TASK TO CARRY OUT —
Filter the material below down to the lines with the word "array" and give those lines.
--------------------------------
(** * outline-ss-server: the Shadowsocks stream codec and the cipher list

    A shallow embedding of [shadowsocks/stream.go] and
    [shadowsocks/cipher_list.go].

    Conventions.
    - A Go [byte] is a [Z] in [0, 256); a [[]byte] is a [list Z].
    - Go [int] lengths and slice indices are [nat]; the [int64] byte count
      of [readFrom] is a [Z] wrapped to 64 bits.
    - A Go [error] is a value of [error]; [nil] is [None].
    - Slices that alias a backing array ([sizeBuf], [payloadBuf]) are
      offsets into the one list that models the array.
    - Loops that depend on an external [io.Reader] take fuel and report
      [Diverged] when it runs out; the state reached so far is kept. *)

From Stdlib Require Import ZArith Lia.
From stdpp Require Import list strings.

Open Scope Z_scope.

(** ** Go runtime: bytes, errors, slices *)

Definition byte := Z.

Inductive error : Type :=
| io_EOF
| io_ErrUnexpectedEOF
| io_ErrShortBuffer
| Errorf (msg : string) (cause : error)
| ErrExternal (code : nat).

(** [err == io.EOF] *)
Definition is_EOF (e : error) : bool :=
  match e with io_EOF => true | _ => false end.

(** [err == io.ErrUnexpectedEOF] *)
Definition is_ErrUnexpectedEOF (e : error) : bool :=
  match e with io_ErrUnexpectedEOF => true | _ => false end.

Inductive result (A : Type) : Type :=
| Ok (a : A)
| Err (e : error).
Arguments Ok {A} a.
Arguments Err {A} e.

(** [copy(buf[off:], data)] for data that fits. *)
Definition write_at (off : nat) (data buf : list byte) : list byte :=
  take off buf ++ data ++ drop (off + length data) buf.

(** [append(buf[off:off], data...)]: the bytes land in the backing array
    when its capacity allows, otherwise [append] allocates and the array
    is left as it was. *)
Definition append_at (off : nat) (data buf : list byte) : list byte :=
  if decide (off + length data <= length buf)%nat
  then write_at off data buf else buf.

(** [buf[lo:hi]] *)
Definition slice (lo hi : nat) (buf : list byte) : list byte :=
  take (hi - lo) (drop lo buf).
--------------------------------
FINAL ANSWER —
    - Slices that alias a backing array ([sizeBuf], [payloadBuf]) are
      offsets into the one list that models the array.
(** [append(buf[off:off], data...)]: the bytes land in the backing array
    when its capacity allows, otherwise [append] allocates and the array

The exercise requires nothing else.